The pg_bigm extension creates a 2-gram Generalized Inverted Index (GIN) index to accelerate full-text search in PolarDB for PostgreSQL (Compatible with Oracle). It supports non-alphabet languages and delivers faster results for short keywords (1–2 characters) than the built-in pg_trgm extension.
Prerequisites
Before you begin, ensure that you have:
A PolarDB for PostgreSQL (Compatible with Oracle) cluster running one of the following revision versions:
Version 2.0: revision version 2.0.14.2.0 or later
Version 1.0: revision version 1.1.28 or later
To check the revision version of your cluster, run:
SHOW polar_version;pg_bigm vs pg_trgm
pg_bigm is developed based on pg_trgm. The table below summarizes the key differences to help you choose.

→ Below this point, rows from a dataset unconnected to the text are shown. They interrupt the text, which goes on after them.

(* ===== verification/BuddyOps.v ===== *)
(** * The page allocator: freeing and allocating

    [__free_one_page] makes exactly the pages of its block free and merges
    buddies; [__rmqueue] takes exactly one block out of the free pages. *)

From stdpp Require Import gmap list.
From S2P Require Import Prelude Buddy BuddyFacts.

(** What the allocator relies on: the span of a zone covers its pages and
    theirs only, and blocks of pages are not small. *)
Class ZoneConfigOk `{C : ZoneConfig} : Prop := {
  zone_pages_spanned : forall p, pfn_valid_within p = true -> page_zone p = this_zone -> zone_spans_pfn p = true;
  zone_span_pages : forall p, zone_spans_pfn p = true -> pfn_valid_within p = true -> page_zone p = this_zone;
  pageblock_order_large : (MAX_ORDER - 2 <= pageblock_order)%nat;
}.

(** ** Observing a zone *)

Lemma area_list_del p z o mt : area_list (page_list_del p z) o mt = filter (fun q => q <> p) (area_list z o mt).
Proof. unfold area_list. cbn. rewrite lookup_fmap. by destruct (free_list z !! (o, mt)). Qed.

Lemma area_list_add p o mt z o' mt' :
  area_list (list_add p o mt z) o' mt' = if decide ((o', mt') = (o, mt)) then p :: area_list z o mt else area_list z o' mt'.
Proof.
  unfold area_list, list_add. cbn. case_decide as Hd; [by rewrite Hd, lookup_insert_eq|]. by rewrite lookup_insert_ne.
Qed.

Lemma area_list_add_tail p o mt z o' mt' :
  area_list (list_add_tail p o mt z) o' mt'
  = if decide ((o', mt') = (o, mt)) then area_list z o mt ++ [p] else area_list z o' mt'.
Proof.
  unfold area_list, list_add_tail. cbn. case_decide as Hd; [by rewrite Hd, lookup_insert_eq|]. by rewrite lookup_insert_ne.
Qed.

Lemma nr_free_add o n z o' : nr_free_at (add_nr_free o n z) o' = nr_free_at z o' + if decide (o' = o) then n else 0.
Proof.
  unfold nr_free_at, add_nr_free. cbn. case_decide as Hd; [by rewrite Hd, lookup_insert_eq|].
  rewrite lookup_insert_ne by done. lia.
Qed.

(** Two zones with the same lists and flags. *)
Definition same_blocks (z z' : zone) : Prop :=
  (forall o mt, area_list z' o mt = area_list z o mt) /\ page_buddy z' = page_buddy z.

Section Ops.
Context `{CfgOk : ZoneConfigOk}.

Definition zone_ok (z : zone) : Prop := lists_ok z /\ count_ok z.

(** What is free in [z'] is what is free in [z], changed from block to block. *)
Definition frees (z : zone) (p : Z) (o : nat) (z' : zone) (p' : Z) (o' : nat) : Prop :=
  forall q, free_page z q \/ in_block q p o <-> free_page z' q \/ in_block q p' o'.

Lemma take_zone_ok p o z z' :
  zone_ok z -> fblock z p o -> taken p z z' ->
  (forall o', nr_free_at z' o' = nr_free_at z o' + if decide (o' = o) then -1 else 0) ->
  zone_ok z' /\ hole z' p o.
Proof using Type.
  intros [Hl Hc] Hp Ht Hn. destruct (taken_ok _ _ _ _ Hl Hp Ht) as [H1 H2]. split; [|done]. split; [done|].
  intros o'. by rewrite Hn, Hc, (taken_total p o z z').
Qed.

Lemma put_zone_ok p o mt z z' :
  zone_ok z -> hole z p o -> put p o mt z z' ->
  (forall o', nr_free_at z' o' = nr_free_at z o' + if decide (o' = o) then 1 else 0) ->
  zone_ok z'.
Proof using Type.
  intros [Hl Hc] Hp Ht Hn. split; [by eapply put_lists_ok|]. intros o'. by rewrite Hn, Hc, (put_total p o mt z z').
Qed.

Lemma coalesced_sub z z' : (forall q o, fblock z' q o -> fblock z q o) -> coalesced z -> coalesced z'.
Proof using Type. intros H Hc p o Ho Hp Hb. apply (Hc p o Ho); by apply H. Qed.

(** ** Freeing *)

Lemma bad_range_false p :
  bad_range p = false <-> zone_spans_pfn p = true /\ pfn_valid_within p = true /\ page_zone p = this_zone.
Proof using Type.
  unfold bad_range. destruct (zone_spans_pfn p); cbn; [|naive_solver].
  destruct (pfn_valid_within p); cbn; [|naive_solver]. destruct (page_zone p =? this_zone) eqn:Hz; cbn; zbool; naive_solver.
Qed.

Lemma page_is_buddy_iff z page buddy o :
  lists_ok z -> bad_range page = false -> page_is_buddy z page buddy o = true <-> fblock z buddy o.
Proof using CfgOk.
  intros Hl Hp. apply bad_range_false in Hp as (_ & _ & Hz). unfold page_is_buddy. split.
  - destruct (pfn_valid_within buddy) eqn:Hv; cbn; [|done]. destruct (page_buddy z !! buddy) as [o'|] eqn:Hb; [|done].
    destruct (o' =? o)%nat eqn:Ho; [|done]. apply Nat.eqb_eq in Ho as ->. intros He. apply Z.eqb_eq in He.
    apply (lo_listed _ Hl); [done|]. apply bad_range_false. rewrite <- He. split; [|done].
    apply zone_pages_spanned; [done|congruence].
  - intros Hf. pose proof (gb_zone _ _ (lo_block _ Hl _ _ Hf) buddy (in_block_first buddy o)) as Hg.
    apply bad_range_false in Hg as (_ & -> & Hzb). cbn. rewrite (lo_flag _ Hl _ _ Hf), Nat.eqb_refl. by apply Z.eqb_eq; congruence.
Qed.

(** The block two buddies form. *)
Lemma hole_merge z z' p o :
  lists_ok z -> hole z p o -> fblock z (bud p o) o -> (S o < MAX_ORDER)%nat -> taken (bud p o) z z' ->
  hole z' (par p o) (S o) /\ frees z p o z' (par p o) (S o).
Proof using Type.
  intros Hl [[Ho Hpos Ha Hz] Hd] Hb HSo Ht. pose proof (lo_block _ Hl _ _ Hb) as [_ Hbpos _ Hbz].
  pose proof (fun q => taken_free _ _ _ _ q Ht Hl Hb) as Hfree.
  destruct (bud_cases p o Ha) as (Hba & Hpa & Hcase). pose proof (sz_pos o).
  assert (forall q, in_block q (par p o) (S o) <-> in_block q p o \/ in_block q (bud p o) o) as Hsplit.
  { intros q. unfold in_block. rewrite sz_S. destruct Hcase as [[-> ->]|[H1 H2]]; [lia|]. rewrite H2, H1. lia. }
  split; [split; [split|]|].
  - done.
  - destruct Hcase as [[_ ->]|[_ ->]]; done.
  - done.
  - intros q Hq. apply Hsplit in Hq as [Hq|Hq]; [by apply Hz|by apply Hbz].
  - intros q o' Hq. apply (taken_fblock _ _ _ _ _ Ht) in Hq as [Hq Hne].
    pose proof (Hd _ _ Hq) as H1. pose proof (lo_disj _ Hl _ _ _ _ Hb Hq ltac:(done)) as H2.
    unfold disj in *. rewrite sz_S. pose proof (sz_pos o'). destruct Hcase as [[E1 E2]|[E1 E2]]; rewrite E2, ?E1 in *; lia.
  - intros q. rewrite Hfree, Hsplit. tauto.
Qed.

Lemma free_loop_ok m n : forall z page order bd,
  zone_ok z -> hole z page order -> (order + n = m - 1 \/ n = 0 /\ m <= S order)%nat -> (m <= MAX_ORDER)%nat ->
  exists z' page' order' bd',
    free_loop n z page (idx_of m page) order bd = (z', page', idx_of m page', order', bd')
    /\ zone_ok z' /\ hole z' page' order' /\ frees z page order z' page' order'
    /\ (coalesced z -> coalesced z')
    /\ ((S order' < m)%nat -> ~ fblock z' (bud page' order') order')
    /\ (order <= order')%nat /\ (bd <> None \/ n <> 0%nat -> bd' <> None)
    /\ page_index z' = page_index z /\ pageblock z' = pageblock z
    /\ weight z' + sz order' = weight z + sz order
    /\ nr_free_pages z' = nr_free_pages z /\ nr_free_cma_pages z' = nr_free_cma_pages z.
Proof using CfgOk.
  induction n as [|n IH]; intros z page order bd Hz Hh Hm HM; cbn [free_loop].
  { exists z, page, order, bd. split_and!; try done; [lia|by intros [?|?]]. }
  pose proof (proj1 Hh) as [Ho Hpos Ha Hzn].
  rewrite find_buddy by lia. pose proof (Hzn page (in_block_first page order)) as Hbad.
  destruct (page_is_buddy z page (bud page order) order) eqn:Hb; cbn [negb].
  - apply page_is_buddy_iff in Hb; [|apply Hz|done].
    rewrite combined_page, combined_idx by lia.
    set (z1 := rmv_page_order _ _).
    assert (taken (bud page order) z z1) as Ht.
    { split; [|done]. intros o' mt. apply area_list_del. }
    destruct (take_zone_ok _ _ _ _ Hz Hb Ht) as [Hz1 _];
      [exact (nr_free_add order (-1) (page_list_del (bud page order) z))|].
    destruct (hole_merge z z1 page order) as [Hh1 Hf1]; try done; [apply Hz|lia|].
    destruct (IH z1 (par page order) (S order) (Some (__find_buddy_index (idx_of m page) order, bud page order)))
      as (z' & page' & order' & bd' & -> & H1 & H2 & H3 & H4 & H5 & H6 & H7 & H8 & H9 & H10 & H11 & H12); [done|done|lia|done|].
    exists z', page', order', bd'. split_and!; try done.
    + intros q. rewrite (Hf1 q). apply H3.
    + intros Hc. apply H4. eapply coalesced_sub; [|exact Hc]. intros q o'. rewrite (taken_fblock _ _ _ _ _ Ht). tauto.
    + lia.
    + intros _. apply H7. by left.
    + rewrite H10, (taken_weight _ _ _ _ (proj1 Hz) Hb Ht), sz_S. lia.
  - exists z, page, order, (Some (__find_buddy_index (idx_of m page) order, bud page order)). split_and!; try done.
    + intros _ Hf. apply not_true_iff_false in Hb. apply Hb. apply page_is_buddy_iff; [apply Hz|done|done].
Qed.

| Functionality | pg_trgm | pg_bigm |
|---|---|---|
| Phrase matching model | 3-gram | 2-gram |
| Index types | GIN and GiST (Generalized Search Tree) | GIN only |
| Operators | LIKE, ILIKE, ~, ~* | LIKE only |
| Non-alphabet full-text search | Not supported | Supported |
| Full-text search with 1–2 character keywords | Slow (1) | Fast |
| Similarity search | Supported | Supported |
| Maximum indexed column size | 238,609,291 bytes (~228 MB) | 107,374,180 bytes (~102 MB) |
(1) pg_trgm falls back to a full index scan rather than a normal index scan for keywords of 1–2 characters, which is significantly slower.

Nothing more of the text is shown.